Top of SOURCE MATERIAL
(** C7, amended: a verification makes at most one POST; it makes none when
    the request URL does not parse, and exactly one when it parses.  That
    POST goes to the validation endpoint as application/json, and its body
    is the object with exactly the keys http_url, http_method,
    authorization and query_string, in which http_url is the parsed request
    URL written back without its query, http_method the method of the
    request, authorization its Authorization header and query_string its
    form, encoded; each of the four is written as [json.Marshal] writes a
    string, with U+FFFD in the place of every byte that is not part of a
    well-formed UTF-8 sequence, and so as it is when it is well-formed
    UTF-8. *)
Theorem C7_validation_request `{W : ussooauth.World}
    (requestURL : string) (req : http.Request) :
  let sent :=
    ussooauth.posts (fst (ussooauth.verifyOAuthSignature requestURL req)) in
  List.length sent <= 1
  /\ (forall e, ussooauth.url_Parse requestURL = Err e -> sent = [])
  /\ (forall u, ussooauth.url_Parse requestURL = Ok u ->
      exists body,
        sent = [ussooauth.EvPost
                  "https://login.ubuntu.com/api/v2/requests/validate"
                  "application/json" body]
        /\ json.keys body =
             ["http_url"; "http_method"; "authorization"; "query_string"]
        /\ body =
             [ ("http_url",
                json.marshal_string
                  (ussooauth.URL_String (url.set_RawQuery u EmptyString)));
               ("http_method", json.marshal_string (http.Method req));
               ("authorization",
                json.marshal_string
                  (http.Header_Get (http.Request_Header req) "Authorization"));
               ("query_string",
                json.marshal_string
                  (ussooauth.Values_Encode
                     (ussooauth.Request_ParseForm req))) ])
  /\ (forall s, json.well_formed s = true -> json.marshal_string s = s).
Proof.
  intros sent. subst sent. rewrite verify_posts.
  split; [ | split; [ | split ] ].
  - destruct (ussooauth.url_Parse requestURL); cbn; lia.
  - intros e ->. reflexivity.
  - intros u ->. eexists. split; [ reflexivity | ]. split; reflexivity.
  - exact marshal_string_well_formed.
Qed.

(** C7 amended, on the callback of the examples, whose strings are all
    well-formed. *)
Lemma C7_validation_request_witness :
  ussooauth.posts
    (fst (ussooauth.verifyOAuthSignature (W := example.accepting)
            example.callbackURL (example.callback ["u123"])))
  = [ussooauth.EvPost "https://login.ubuntu.com/api/v2/requests/validate"
       "application/json"
       [ ("http_url", "https://idm.example.com/login/usso_oauth/oauth");
         ("http_method", "GET");
         ("authorization",
          http.Header_Get
            (http.Request_Header (example.callback ["u123"])) "Authorization");
         ("query_string", "waitid=7") ]].
Proof.
  destruct (proj1 (proj2 (proj2 (C7_validation_request (W := example.accepting)
    example.callbackURL (example.callback ["u123"]))))
    example.callbackURL_parsed eq_refl) as (body & Hsent & _ & Hbody).
  rewrite Hsent, Hbody. reflexivity.
Defined.

(** C9: for every URL context [c] and correlation token [w], [URL] returns
    [c.URL("/oauth")], with "?waitid=" and [w] appended exactly when [w] is
    not empty, and its error is nil. *)
Theorem C9_login_url (p : ptr ussooauth.identityProvider)
    (c : ussooauth.URLContext) (w : string) :
  snd (ussooauth.URL p c w) = None
  /\ (w <> EmptyString ->
      fst (ussooauth.URL p c w)
        = ussooauth.URLContext_URL c "/oauth" ++ "?waitid=" ++ w)
  /\ (w = EmptyString ->
      fst (ussooauth.URL p c w) = ussooauth.URLContext_URL c "/oauth").
Proof.
  unfold ussooauth.URL. cbn [fst snd].
  split; [ reflexivity | ].
  destruct (String.eqb_spec w EmptyString) as [ -> | Hne ]; cbn [negb]; split;
    intros Hw; try reflexivity; contradiction.
Qed.

(** C9 with the correlation token 7, and with none. *)
Lemma C9_login_url_witness :
  fst (ussooauth.URL ussooauth.IdentityProvider example.urls "7")
    = "https://idm.example.com/login/usso_oauth/oauth?waitid=7"
  /\ fst (ussooauth.URL ussooauth.IdentityProvider example.urls EmptyString)
       = "https://idm.example.com/login/usso_oauth/oauth".
Proof.
  split.
  - apply (proj1 (proj2 (C9_login_url ussooauth.IdentityProvider
      example.urls "7"))).
    discriminate.
  - apply (proj2 (proj2 (C9_login_url ussooauth.IdentityProvider
      example.urls EmptyString))).
    reflexivity.
Defined.

(** C10: whatever the receiver, [Name] returns "usso_oauth", which is the
    one name [init] registers a provider under, [Description] returns
    "Ubuntu SSO OAuth" and [Interactive] returns false; the factory
    registered yields the provider [IdentityProvider] and no error. *)
Theorem C10_constant_descriptor (p : ptr ussooauth.identityProvider) :
  ussooauth.Name p = "usso_oauth"
  /\ map ussooauth.registered_name ussooauth.init = [ussooauth.Name p]
  /\ ussooauth.Description p = "Ubuntu SSO OAuth"
  /\ ussooauth.Interactive p = false
  /\ forall unmarshal,
       map (fun r => ussooauth.registered_factory r unmarshal) ussooauth.init
         = [(ussooauth.IdentityProvider, None)].
Proof.
  repeat split.
Qed.

(** * Further properties of the pattern *)

Section StringFacts.

Lemma string_app_cons (x : ascii) (a b : string) :
  String x a ++ b = String x (a ++ b).
Proof. reflexivity. Qed.

Lemma string_app_nil_l (a : string) : EmptyString ++ a = a.
Proof. reflexivity. Qed.

Lemma string_app_assoc (a b c : string) : (a ++ b) ++ c = a ++ b ++ c.
Proof.
  induction a as [ | x a IH ]; [ reflexivity | ].
  rewrite !string_app_cons. now rewrite IH.
Qed.

Lemma string_app_length (a b : string) :
  String.length (a ++ b) = String.length a + String.length b.
Proof.
  induction a as [ | x a IH ]; [ reflexivity | ].
  rewrite string_app_cons. cbn [String.length]. now rewrite IH.
Qed.

Lemma string_app_inv_head (a b c : string) : a ++ b = a ++ c -> b = c.
Proof.
  induction a as [ | x a IH ]; [ now rewrite !string_app_nil_l | ].
  rewrite !string_app_cons. intros Heq. injection Heq as Heq. now apply IH.
Qed.

(** A string is not a proper extension of itself. *)
Lemma string_app_self (a b : string) : a = a ++ b -> b = EmptyString.
Proof.
  intros Heq. apply (f_equal String.length) in Heq.
  rewrite string_app_length in Heq.
  destruct b; [ reflexivity | cbn [String.length] in Heq; lia ].
Qed.

End StringFacts.

Section PatternMore.
Import regexp notions.

Lemma strip_app (p s : string) : strip p (p ++ s) = Some s.
Proof.
  induction p as [ | a p IH ]; [ now destruct s | ].
  rewrite string_app_cons. cbn [strip]. now rewrite Ascii.eqb_refl.
Qed.

Lemma strip_Some (p : string) :
  forall s r, strip p s = Some r -> s = p ++ r.
Proof.
  induction p as [ | a p IH ]; intros s r.
  - destruct s; cbn [strip]; intros Heq; now injection Heq as <-.
  - destruct s as [ | b s ]; cbn [strip]; [ discriminate | ].
    destruct (Ascii.eqb_spec a b) as [ <- | _ ]; [ | discriminate ].
    intros Heq. now rewrite string_app_cons, (IH s r Heq).
Qed.

(** Behind a string at least as long as [p], what follows does not change
    whether [p] is stripped. *)
Lemma strip_extend (p : string) :
  forall s e, String.length p <= String.length s ->
    strip p (s ++ e) =
      match strip p s with
      | Some r => Some (r ++ e)
      | None => None
      end.
Proof.
  induction p as [ | a p IH ]; intros s e Hlen.
  - now destruct s.
  - destruct s as [ | b s ]; cbn [String.length] in Hlen; [ lia | ].
    rewrite string_app_cons. cbn [strip].
    destruct (Ascii.eqb a b); [ | reflexivity ].
    apply IH. lia.
Qed.

Lemma group_then_quote_Some (s : string) :
  forall g r, group_then_quote s = Some (g, r) ->
    s = g ++ dquote ++ r /\ quote_free g = true.
Proof.
  induction s as [ | c s IH ]; intros g r; cbn [group_then_quote];
    [ discriminate | ].
  destruct (Ascii.eqb_spec c "034"%char) as [ -> | Hc ].
  - intros Heq. injection Heq as <- <-. now split.
  - destruct (group_then_quote s) as [ [g' r'] | ]; [ | discriminate ].
    intros Heq. injection Heq as <- <-.
    destruct (IH g' r' eq_refl) as [-> Hfree]. split; [ reflexivity | ].
    cbn [quote_free]. rewrite Hfree.
    destruct (Ascii.eqb_spec c "034"%char); [ contradiction | reflexivity ].
Qed.

(** A U+0022 ahead is enough for the tail of the pattern to match. *)
Lemma group_then_quote_finds (mid post : string) :
  exists g r, group_then_quote (mid ++ dquote ++ post) = Some (g, r).
Proof.
  induction mid as [ | c mid IH ].
  - now exists EmptyString, post.
  - rewrite string_app_cons. cbn [group_then_quote].
    destruct (Ascii.eqb c "034"%char); [ now eexists _, _ | ].
    destruct IH as (g & r & ->). now eexists _, _.
Qed.
Lemma substr_app (s : string) (k c : nat) :
  (k <= c)%nat ->
  (substr s 0 k ++ substr s k (c - k))%string = substr s 0 c.
Proof.
  intros H. unfold substr. rewrite <- string_of_list_ascii_append, !drop_0.
  rewrite take_take_drop. f_equal. f_equal. lia.
Qed.

Lemma substr_rest (s : string) (k : nat) :
  (substr s 0 k ++ substr s k (String.length s - k))%string = s.
Proof.
  destruct (Nat.le_gt_cases k (String.length s)) as [H|H].
  - rewrite (substr_app s k _ H). apply substr_all. lia.
  - replace (String.length s - k)%nat with 0%nat by lia.
    unfold substr at 2. rewrite firstn_O.
    change (string_of_list_ascii []) with EmptyString.
    rewrite string_append_empty. apply substr_all. lia.
Qed.

(** The invariant of the loop of [tokenize]: as long as nothing was
    reported, the lexemes are the source up to a position [k], which is
    the current one unless the source ended in white space or comments,
    skipped from [k] by [skipWhitespace]. *)
Definition covered (lx : Lexer.Lexer) : Prop :=
  in_bounds lx /\
  (hadError (Lexer.errorHandler lx) = false ->
   exists k,
     (k <= Lexer.current lx)%nat /\
     lexemes (Lexer.tokens lx) = substr (Lexer.source lx) 0 k /\
     (k = Lexer.current lx \/
      Lexer.isAtEnd lx = true /\
      exists lx0,
        Lexer.source lx0 = Lexer.source lx /\ Lexer.current lx0 = k /\
        Lexer.isAtEnd (Lexer.skipWhitespace lx0) = true)).
(** * BPER bank-statement parser: a shallow embedding and its properties

    The development follows [src/ingestion/bper_parser_improved.py], class
    [BPERParser].  Every Python function the properties below talk about is
    translated to a Rocq function of the same name.

    Conventions of the embedding.
    - A Python [str] is a list of code points ([Py.pystr]); literals are
      written [Py.str "..."].
    - A Python [float] holding an amount is represented by the rational number
      its decimal text denotes ([Q]).  The double Python holds is the one
      nearest to that number ([Binary64.rn]); the properties of the sums,
      averages and rollups are stated on these doubles, with the operations
      of [Binary64] (module [InFloats]).
    - [None] is [None] of an [option]; a raised exception is [Py.Raise].
    - The regular expressions of the source are values of [Re.regex], run by
      a small backtracking matcher with the semantics of Python's [re]
      (leftmost match, greedy repetition).  [\d] is the ASCII digits.
*)

From Stdlib Require Import String Ascii Bool Arith NArith ZArith QArith Lia List.
From Stdlib Require Import Qabs Lqa Permutation Sorted.
Import ListNotations.

Set Implicit Arguments.
Close Scope Q_scope.

(* ------------------------------------------------------------------ *)
(** ** Python primitives *)

Module Py.
#[local] Open Scope N_scope.

Definition char := N.
Definition pystr := list char.

(** An ASCII literal as a Python string. *)
Definition str (s : string) : pystr := map N_of_ascii (list_ascii_of_string s).

Definition is_empty (s : pystr) : bool :=
  match s with [] => true | _ :: _ => false end.

Definition in_range (lo hi c : char) : bool := (N.leb lo c && N.leb c hi)%bool.

(** [str.isspace] of one code point, which is also the class [\s] of [re]. *)
Definition isspace (c : char) : bool :=
  (in_range 9 13 c || in_range 28 32 c || N.eqb c 133 || N.eqb c 160
   || N.eqb c 5760 || in_range 8192 8202 c || N.eqb c 8232 || N.eqb c 8233
   || N.eqb c 8239 || N.eqb c 8287 || N.eqb c 12288)%bool.

(** The class [\d], restricted to ASCII. *)
Definition isdigit (c : char) : bool := in_range 48 57 c.

Definition newline : char := 10%N.
Definition euro : char := 8364%N.

Fixpoint dropWhile (p : char -> bool) (s : pystr) : pystr :=
  match s with
  | [] => []
  | c :: s' => if p c then dropWhile p s' else s
  end.

Definition lstrip (s : pystr) : pystr := dropWhile isspace s.
Definition rstrip (s : pystr) : pystr := rev (dropWhile isspace (rev s)).
(** [s.strip()] *)
Definition strip (s : pystr) : pystr := rstrip (lstrip s).

(** [s.split(sep)] for a one-character separator. *)
Fixpoint split (sep : char) (s : pystr) : list pystr :=
  match s with
  | [] => [[]]
  | c :: s' =>
      if N.eqb c sep then [] :: split sep s'
      else match split sep s' with
           | l :: ls => (c :: l) :: ls
           | [] => [[c]]
           end
  end.

Fixpoint startswith (p s : pystr) : bool :=
  match p, s with
  | [], _ => true
  | _ :: _, [] => false
  | a :: p', b :: s' => (N.eqb a b && startswith p' s')%bool
  end.

Fixpoint find_from (sub s : pystr) (i : Z) : Z :=
  if startswith sub s then i
  else match s with
       | [] => (-1)%Z
       | _ :: s' => find_from sub s' (i + 1)%Z
       end.

(** [s.find(sub)]: the offset of the first occurrence, or -1. *)
Definition find (sub s : pystr) : Z := find_from sub s 0%Z.

(** [sub in s] *)
Fixpoint contains (sub s : pystr) : bool :=
  (startswith sub s ||
   match s with
   | [] => false
   | _ :: s' => contains sub s'
   end)%bool.

(** [s.replace(old, new, 1)] *)
Fixpoint replace_first (old new s : pystr) : pystr :=
  if startswith old s then new ++ skipn (length old) s
  else match s with
       | [] => []
       | c :: s' => c :: replace_first old new s'
       end.

(** [s.replace(c, new)] for a one-character [c]. *)
Definition replace_char (c : char) (new s : pystr) : pystr :=
  flat_map (fun x => if N.eqb x c then new else [x]) s.

(** [s.lower()] on the ASCII letters; other code points are kept. *)
Definition lower (s : pystr) : pystr :=
  map (fun c => if in_range 65 90 c then (c + 32)%N else c) s.

(** Exceptions the modelled code can raise, and computations that may raise. *)
Inductive exn := TypeError | KeyError | ValueError | ZeroDivisionError.

Inductive result (A : Type) :=
| Ok (a : A)
| Raise (e : exn).
Arguments Ok {A} a.
Arguments Raise {A} e.

Definition bind {A B} (m : result A) (f : A -> result B) : result B :=
  match m with
  | Ok a => f a
  | Raise e => Raise e
  end.

(** The value of a string of ASCII digits. *)
Definition digits_value (ds : pystr) : Z :=
  fold_left (fun acc c => (10 * acc + (Z.of_N c - 48))%Z) ds 0%Z.

Fixpoint pow10 (n : nat) : positive :=
  match n with
  | O => 1%positive
  | S n' => (10 * pow10 n')%positive
  end.

Fixpoint span (p : char -> bool) (s : pystr) : pystr * pystr :=
  match s with
  | [] => ([], [])
  | c :: s' =>
      if p c then (c :: fst (span p s'), snd (span p s')) else ([], s)
  end.

(** The unsigned decimal texts [float] accepts: digits with at most one
    point and at least one digit. *)
Definition unsigned_decimal (s : pystr) : option Q :=
  let ip := fst (span isdigit s) in
  match snd (span isdigit s) with
  | [] => if is_empty ip then None else Some (inject_Z (digits_value ip))
  | c :: fp =>
      if (N.eqb c 46 && forallb isdigit fp
          && negb (is_empty ip && is_empty fp))%bool
      then Some (Qmake (digits_value (ip ++ fp)) (pow10 (length fp)))
      else None
  end.

(** [float(s)] on decimal texts: [Some q] for the number read, [None] for
    [ValueError].  Exponents, underscores, [inf] and [nan] are outside the
    fragment: the parser only passes texts made of digits and points. *)
Definition float (s : pystr) : option Q :=
  match strip s with
  | c :: s' =>
      if N.eqb c 45 then option_map Qopp (unsigned_decimal s')      (* - *)
      else if N.eqb c 43 then unsigned_decimal s'                   (* + *)
      else unsigned_decimal (c :: s')
  | [] => None
  end.

End Py.

Notation "x <- m ;; k" := (Py.bind m (fun x => k))
  (at level 61, m at next level, right associativity).

(* ------------------------------------------------------------------ *)
(** ** Regular expressions, as Python's [re] runs them *)

Module Re.
Import Py.
#[local] Open Scope nat_scope.

Inductive regex :=
| Lit (l : pystr)                  (* literal text *)
| Rep (p : char -> bool) (n : nat) (* a class exactly n times, [p{n}] *)
| Plus (p : char -> bool)          (* [p+], greedy *)
| Star (p : char -> bool)          (* [p*], greedy *)
| Cat (r1 r2 : regex)
| Grp (r : regex)                  (* a capturing group *)
| Eos.                             (* [$] *)

Fixpoint drop_prefix (l s : pystr) : option pystr :=
  match l, s with
  | [], _ => Some s
  | _ :: _, [] => None
  | a :: l', b :: s' => if N.eqb a b then drop_prefix l' s' else None
  end.

Section Matcher.
Variable A : Type.

Fixpoint rep (p : char -> bool) (n : nat) (s : pystr)
    (k : pystr -> option A) : option A :=
  match n with
  | O => k s
  | S n' =>
      match s with
      | c :: s' => if p c then rep p n' s' k else None
      | [] => None
      end
  end.

(** Greedy: the longest run first, then shorter ones while the
    continuation fails. *)
Fixpoint star (p : char -> bool) (s : pystr)
    (k : pystr -> option A) : option A :=
  match s with
  | c :: s' =>
      if p c then
        match star p s' k with
        | Some r => Some r
        | None => k s
        end
      else k s
  | [] => k []
  end.

Definition plus (p : char -> bool) (s : pystr)
    (k : pystr -> option A) : option A :=
  match s with
  | c :: s' => if p c then star p s' k else None
  | [] => None
  end.

(** [exec r s caps k]: match [r] at the head of [s], then continue with
    [k] on the rest and the groups closed so far. *)
Fixpoint exec (r : regex) (s : pystr) (caps : list pystr)
    (k : pystr -> list pystr -> option A) : option A :=
  match r with
  | Lit l =>
      match drop_prefix l s with
      | Some s' => k s' caps
      | None => None
      end
  | Rep p n => rep p n s (fun s' => k s' caps)
  | Plus p => plus p s (fun s' => k s' caps)
  | Star p => star p s (fun s' => k s' caps)
  | Cat r1 r2 => exec r1 s caps (fun s' caps' => exec r2 s' caps' k)
  | Grp r' =>
      exec r' s caps
        (fun s' caps' => k s' (caps' ++ [firstn (length s - length s') s]))
  | Eos =>
      match s with
      | [] => k s caps
      | [c] => if N.eqb c newline then k s caps else None
      | _ => None
      end
  end.
End Matcher.

(** [re.match(r, s)]: the groups and the text left after the match. *)
Definition mtch (r : regex) (s : pystr) : option (list pystr * pystr) :=
  exec r s [] (fun s' caps => Some (caps, s')).

Definition matches (r : regex) (s : pystr) : bool :=
  match mtch r s with Some _ => true | None => false end.

(** [re.search(r, s)] as a test. *)
Fixpoint search (r : regex) (s : pystr) : bool :=
  (matches r s ||
   match s with
   | [] => false
   | _ :: s' => search r s'
   end)%bool.

(** [re.search(r, s)]: the groups of the leftmost match. *)
Fixpoint search_groups (r : regex) (s : pystr) : option (list pystr) :=
  match mtch r s with
  | Some (caps, _) => Some caps
  | None =>
      match s with
      | [] => None
      | _ :: s' => search_groups r s'
      end
  end.
(** * CodeCollab backend: the room engine and the compile route of [index.js]

    A shallow embedding of the Socket.IO handlers registered under
    [io.on("connection")] and of the polling loop of [app.post("/compile")].

    Conventions of the embedding.
    - The [Room] collection carries a unique index on [roomId]; it is a finite
      map from [roomId] to the remaining fields of the document.
    - The [Remark] collection is the list of its documents in insertion order.
    - The closure variables [currentRoom], [currentUser] and [currentRole] of
      a connection are kept per socket id; [null] is [None].
    - Payload fields have the types of the wire contract (strings, and a
      number for [line]).
    - [run] is the schedule in which handlers do not overlap: each handler
      runs from its first statement to its last before the next event is
      handled.  Handlers that overlap at an [await] are not modelled, and
      every statement about [run] is a statement about that schedule.
    - A store call either answers or rejects; which of the two is an input of
      the handler ([Env]).  No handler of the source catches a rejection, so
      a rejecting call ends the handler at that statement.  [run] goes on
      with the next event in the world the handler left; [serve] stops
      there, as the Node process does by default when a promise is rejected
      and nothing handles it.  A world [serve] reaches is a world [run]
      reaches.
    - Socket.IO itself is modelled as far as the handlers use it: room
      membership ([socket.join], [socket.leave], the room of a socket's own
      id, leaving all rooms on close) and the three ways to emit.
    - Mongoose's own [_id] and [__v] fields are left out. *)

From Stdlib Require Import ZArith Ascii.
From stdpp Require Import gmap strings list fin_maps.

(** ** JavaScript values *)

(** The operand of a JavaScript condition: [null] and the empty string are
    falsy.  The result is the string when it is truthy. *)
Definition truthy (v : option string) : option string :=
  match v with
  | Some s => if bool_decide (s = "") then None else Some s
  | None => None
  end.
(* ===== verification/Prelude.v ===== *)
(** * A verification of the digital television player

    The repository holds a small digital television receiver in C: it tunes to
    a frequency, reads the programme tables of the transport stream, plays one
    programme, and is used with a remote. This library models its source files
    and proves what the parts do, errors included, and that the whole program
    does what an abstract player promises.

    ** The parts

    - tables_parser.c and tables.h: the parsers of the program association
      table (PAT), the program map table (PMT), the time and date table (TDT)
      and the time offset table (TOT). Files PatParser, PmtParser, TdtParser
      and TotParser, with what they share in Tables. A structure is a record,
      an array of it a list of its capacity, a section a list of bytes, and a
      null pointer is [None]. TdtParser rests on Double (the [double]
      arithmetic of the date) and on Calendar (the Gregorian calendar, the
      specification of the date). The functions that print the tables are in
      Printing: the text they write is a string.
    - stream_controller.c and stream_controller.h: the controller. It loads
      config.ini (file ConfigFile: loadConfigFile and removeWhiteSpaces, over
      the C strings of a character array), keeps its state in static variables
      (World: one record, [world]), and has a thread of its own,
      streamControllerTask, and functions that other threads call
      (StreamController: one definition for each function, and for each stage
      of the long ones). Its section callback prints a TDT or a TOT with the
      functions of Printing; the text goes to the standard output and is
      dropped. StreamProperties proves what the functions do, GiveUp what a
      start that fails leaves behind, Typing that every variable keeps its C
      type and every run ends. Machine holds the heap pointers, the calls to
      the TDP library and the thread library, and the state monad.
    - remote_controller.c and remote_controller.h: the thread that reads the
      input device and calls the registered callback. File RemoteController.
    - graphics_controller.c and graphics_controller.h: the components on the
      screen, their timers, and the render thread. File Graphics.
    - tv_app.c: the program. Its callback for the remote calls the stream
      controller and the graphics, its callbacks for the stream controller
      keep the date and the volume, and digits dial a channel number with a
      timer. File TvApp, over the world of the stream controller whose
      [client] is the program. File Program puts the modules together: main,
      with the order of its starts and ends, and the threads that run while it
      waits, those of the remote, the controller, the timers and the screen.
    - vezba_5.c: an earlier tv_app.c, with its own main. File OldApp, over the
      same stream controller; the graphics controller it was written for is not
      in the repository and is a parameter, [Old.Graphics].
    - test.c: the date computation on one fixed date. File DateTest.

    File Player is the specification of the whole: the state that a viewer
    knows of (selected and played programme, level, dialled digits, what is to
    be on the screen and what the last frame showed) with one function for each
    button and timer, a turn of the controller and a frame. File Refinement
    relates the system of Program to it ([represents]), shows that every step
    of the system matches a step of the player, and draws the consequences for
    main.

    ** The method

    Integers are [Z] with the wrap-around of their C type written out ([u8],
    [u16], [u32], [i16] below). A piece of C code is a function to [res]: it
    gives a value, it runs into undefined behaviour of a kind that is named, or
    the fuel of a loop is used up. Reading a list out of its range is
    [Ub OutOfBounds]. Code that calls the libraries or waits is a program of
    the monad of Machine, which can also end in a wait for something that does
    not come.

    The TDP library (tuner, player, demultiplexer) and DirectFB are not in the
    repository. They are parameters, [TdpApi] and [Graphics.Gc.DirectFb]: an
    answer is any function of the calls made before. Theorems that need calls
    to succeed say so ([library_succeeds], [library_has_memory],
    [dfb_succeeds]), and their examples use a library that does.

    Threads are interleaved by a schedule, a list of events: a section
    arrives, the tuner reports, a client makes a request, a wait returns by
    itself, the task goes round its loop. The functions that other threads call
    are atomic in a schedule; they have effect when the controller thread
    waits, or between two passes of its loop. The tasks of the remote and of
    the screen have schedules of the same kind, and so has main while it waits
    for the exit key: there a pass of the render thread ([Frame]) can stand
    anywhere among the keys, the timers and the turns of the controller. Data
    races between the threads inside one function are not modelled: the program
    has no locks for them. In a schedule of main a step that waits for something
    that does not come ends the run. What the other threads do between their
    start and the wait of main is taken to happen after its beginning.

    ** Fuel

    A loop is run by [loop] with a number of rounds. The parsers of the PAT
    and the PMT leave their loop after at most 21 rounds, since their arrays
    have 20 cells, and have 22; so has the loop that selects the streams. The
    loop of the TOT has 22, that of the entries of a descriptor 21: each round
    writes a cell of an array of 20, or the run ends out of bounds. The loops
    that print have 257, since a count is at most 255. The configuration file
    has one round for each byte and one more, and removeWhiteSpaces one for
    each character and two more. The theorems [..._safe], [..._total],
    [parseTotTable_reference] and [removeWhiteSpaces_spec] show that the fuel is never used up, and Typing
    that this holds for every section, complete or not, and for every run of
    the controller. The loop of the controller task takes one step of its
    schedule in each round, so that the length of the schedule and one more is
    enough ([streamControllerTask_ends]); the loops of the other threads are
    run by their schedules.

    ** The theorems

    - The whole: main run by any presses, timers, turns of the controller,
      frames and sections does what the abstract player does
      ([main_refines_player]): it waits, ends after EXIT in a wait without its
      mutex, starves for a section, or writes out of bounds when a frame is
      drawn with the information rectangle. Channel keys end in the programme
      they select being played ([channel_keys_are_played]).
    - Parsers: each agrees with a recursive reference decoder on every
      complete section ([..._reference]), stays within its buffer and its
      arrays and keeps every field within its width ([..._safe]), and gives
      back what the encoder of the standard wrote ([..._encode]). For the date
      ([parseTdtTable_...]): the floating-point formula is exactly an integer
      formula, it never leaves the range of [int], and it is the calendar date
      but for an error of the day that is given month by month. For the TOT
      [parseTotTable_reference] holds of every section, complete or not, and
      says exactly which are read out of bounds; the offsets of a second
      descriptor and the 16-bit length are wrong.
    - Printing: the text shows exactly the fields of the table, which can be
      read back from it ([printed_tables_read_back]), and what a parser leaves
      is printed within its arrays ([received_tot_prints],
      [received_tdt_prints]).
    - Types and termination: whatever happens, the handlers, the functions of
      the header and the task keep every variable within its type, the handles,
      the configuration and every cell of the tables among them
      ([events_keep_types]), and end ([streamControllerTask_ends]).
    - Configuration: the round trip of files in the form of config.ini, what
      removeWhiteSpaces does to a word, and where the two fail.
    - Controller: start-up with a willing library ([task_boots]) and with any
      library, memory included ([task_gives_up]); the exact calls of a channel change
      ([startChannel_tunes]); runs of requests ([channel_requests],
      [volume_requests]); the dispatch of sections; the time tables; and the
      behaviours at the edges (bounds of channel numbers, a table without
      services, sections after the end, a tuner that does not lock).
    - Program: keys go through the task of the remote to the controller and to
      the screen ([volume_keys], [channel_keys], [info_key]); dialling
      ([dial_number], [timer_dials_number]); and main from its first call to
      the end of its wait, with the image of the level on the next frame
      ([main_runs]). The earlier program treats all keys
      but those of the volume in the same way ([old_keys_agree]), and does not
      survive its start ([old_main_calls_null]).
    - Remote and graphics: delivery of keys and the end of the task; the
      timers take off what is shown; the calls of a pass of the render thread,
      and the thread from its start to its end ([renderThread_runs]).

    ** What is not modelled

    The output of the program, but for the tables and for test.c; the names of
    devices and fonts; textColor; the variable currentTime of tv_app.c, which
    main sets and nothing reads; and mjd.c (a draft that does not compile: its
    variables are not declared). The channel keys that arrive while the
    controller waits are modelled as requests, without what the program then
    shows. The render thread is a step of main in tv_app.c only: the graphics
    controller of vezba_5.c cannot be read.

    ** This file

    Outcomes of C code, loops with fuel, integers and bits, bytes and reads,
    and lemmas on lists, which all the other files use. *)

From stdpp Require Export base list option strings numbers tactics.
From Stdlib Require Export ZArith Lia.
Bottom of SOURCE MATERIAL
* [WHAT THIS TASK INVOLVES] The lines above, from the start of the records through the one containing "request, authorization its", are to be printed exactly, and nothing else is to be included.

* [EXERCISE ANSWER]
(** C7, amended: a verification makes at most one POST; it makes none when
    the request URL does not parse, and exactly one when it parses.  That
    POST goes to the validation endpoint as application/json, and its body
    is the object with exactly the keys http_url, http_method,
    authorization and query_string, in which http_url is the parsed request
    URL written back without its query, http_method the method of the
    request, authorization its Authorization header and query_string its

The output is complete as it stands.